What you should do: A line containing "From Stdlib.Strings Require" appears in the material below. Return exactly every line from the first through that one, and only those.

Excerpted records Start Marker

(** * hnswlib-wasm-node: the persistence layer of [index.js]

    A shallow embedding of [src/index.js] (the JSON and binary codecs for a
    vector index, their validation and the logger slot) together with the
    properties of its specification.

    Layout of the development:
    - [Number], [Float32]: JavaScript numbers and their binary32 image;
    - [Buffer]: the byte-level reads and writes of Node's [Buffer];
    - [value], [error], [Host], the monad [M]: JavaScript values, thrown
      errors, the external collaborators (engine, file system, logger
      sinks) and the effectful computations over them;
    - the functions of [index.js], in source order;
    - [MockHost]: an executable host used to run the functions;
    - the theorems. *)

From Stdlib Require Import ZArith Lia List Bool.
From Stdlib.Strings Require Import Byte Ascii.
From Stdlib.Numbers Require Import DecimalString.
From stdpp Require Import gmap strings list fin_maps.

Set Warnings "-register-all".
Local Open Scope Z_scope.

(** ** JavaScript numbers *)

Module Number.

(** A JavaScript number is an IEEE-754 binary64 datum.  Every such datum is
    NaN, an infinity, a zero or a dyadic rational; the model keeps the
    integers apart from the proper fractions so that counts, offsets and
    labels are plain [Z].  [Frac neg m k] is [±m / 2^k] with [m] odd.  The
    type holds every binary64 value (and dyadic rationals of larger
    precision, which the code never produces). *)
Inductive number :=
| Int (z : Z)
| NegZero
| Frac (neg : bool) (m : positive) (k : positive)
| NaN
| Inf (neg : bool).

#[global] Instance number_eq_dec : EqDecision number.
Proof. solve_decision. Defined.

(** [isFinite(value)] for a value that is a number. *)
Definition isFinite (n : number) : bool :=
  match n with
  | NaN | Inf _ => false
  | _ => true
  end.

(** ToBoolean on numbers: [0], [-0] and [NaN] are falsy. *)
Definition truthy (n : number) : bool :=
  match n with
  | Int 0 | NegZero | NaN => false
  | _ => true
  end.

(** [a === b] on numbers. *)
Definition strict_eq (a b : number) : bool :=
  match a, b with
  | NaN, _ | _, NaN => false
  | Int 0, NegZero | NegZero, Int 0 => true
  | _, _ => bool_decide (a = b)
  end.

(** [n <= 0]. *)
Definition le0 (n : number) : bool :=
  match n with
  | Int z => z <=? 0
  | NegZero => true
  | Frac neg _ _ => neg
  | NaN => false
  | Inf neg => neg
  end.

(** [m / 2^k] in lowest terms, signed: halves [m] while it is even. *)
Fixpoint dyadic (neg : bool) (m k : positive) : number :=
  match m with
  | xO m' =>
      match k with
      | xH => Int (if neg then Z.neg m' else Z.pos m')
      | _ => dyadic neg m' (Pos.pred k)
      end
  | _ => Frac neg m k
  end.

(** The number [±m * 2^e], for [m > 0]. *)
Definition scaled (neg : bool) (m e : Z) : number :=
  if 0 <=? e
  then Int ((if neg then -1 else 1) * (m * 2 ^ e))
  else dyadic neg (Z.to_pos m) (Z.to_pos (- e)).

End Number.
Export Number.

(** ** IEEE-754 binary32, as used by [writeFloatLE] and [readFloatLE] *)

Module Float32.

(** Shift [m] right by [k > 0] bits, rounding to nearest, ties to even. *)
Definition round_half_even (m k : Z) : Z :=
  let q := Z.shiftr m k in
  let r := Z.land m (Z.ones k) in
  let h := 2 ^ (k - 1) in
  if r <? h then q
  else if h <? r then q + 1
  else if Z.even q then q else q + 1.

Definition inf_bits : Z := 0x7f800000.
Definition nan_bits : Z := 0x7fc00000.
Definition sign_bit (neg : bool) : Z := if neg then 0x80000000 else 0.

(** The 31 low bits of the binary32 nearest to [m * 2^e] ([m > 0]).  The
    mantissa is aligned on 24 bits, or on the subnormal exponent -149; the
    biased exponent and the mantissa are added, so that a mantissa rounded
    up to [2^24] carries into the exponent; overflow gives infinity. *)
Definition magnitude (m e : Z) : Z :=
  let d := Z.log2 m + 1 in
  let e' := Z.max (e + d - 24) (-149) in
  let k := e' - e in
  let q := if k <=? 0 then Z.shiftl m (- k) else round_half_even m k in
  Z.min ((e' + 149) * 2 ^ 23 + q) inf_bits.

(** The bit pattern [float32Array[0] = val] stores. *)
Definition bits (n : number) : Z :=
  match n with
  | Int 0 => 0
  | Int z => sign_bit (z <? 0) + magnitude (Z.abs z) 0
  | NegZero => sign_bit true
  | Frac neg m k => sign_bit neg + magnitude (Z.pos m) (- Z.pos k)
  | NaN => nan_bits
  | Inf neg => sign_bit neg + inf_bits
  end.

(** The number a 32-bit pattern denotes. *)
Definition value (b : Z) : number :=
  let neg := Z.testbit b 31 in
  let E := Z.land (Z.shiftr b 23) 255 in
  let f := Z.land b (Z.ones 23) in
  if E =? 255 then (if f =? 0 then Inf neg else NaN)
  else if E =? 0 then
    (if f =? 0 then (if neg then NegZero else Int 0)
     else scaled neg f (-149))
  else scaled neg (2 ^ 23 + f) (E - 150).

(** [Math.fround]: a number at 32-bit float precision. *)
Definition fround (n : number) : number := value (bits n).

End Float32.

Excerpted records End Marker

Your response:
(** * hnswlib-wasm-node: the persistence layer of [index.js]

    A shallow embedding of [src/index.js] (the JSON and binary codecs for a
    vector index, their validation and the logger slot) together with the
    properties of its specification.

    Layout of the development:
    - [Number], [Float32]: JavaScript numbers and their binary32 image;
    - [Buffer]: the byte-level reads and writes of Node's [Buffer];
    - [value], [error], [Host], the monad [M]: JavaScript values, thrown
      errors, the external collaborators (engine, file system, logger
      sinks) and the effectful computations over them;
    - the functions of [index.js], in source order;
    - [MockHost]: an executable host used to run the functions;
    - the theorems. *)

From Stdlib Require Import ZArith Lia List Bool.
From Stdlib.Strings Require Import Byte Ascii.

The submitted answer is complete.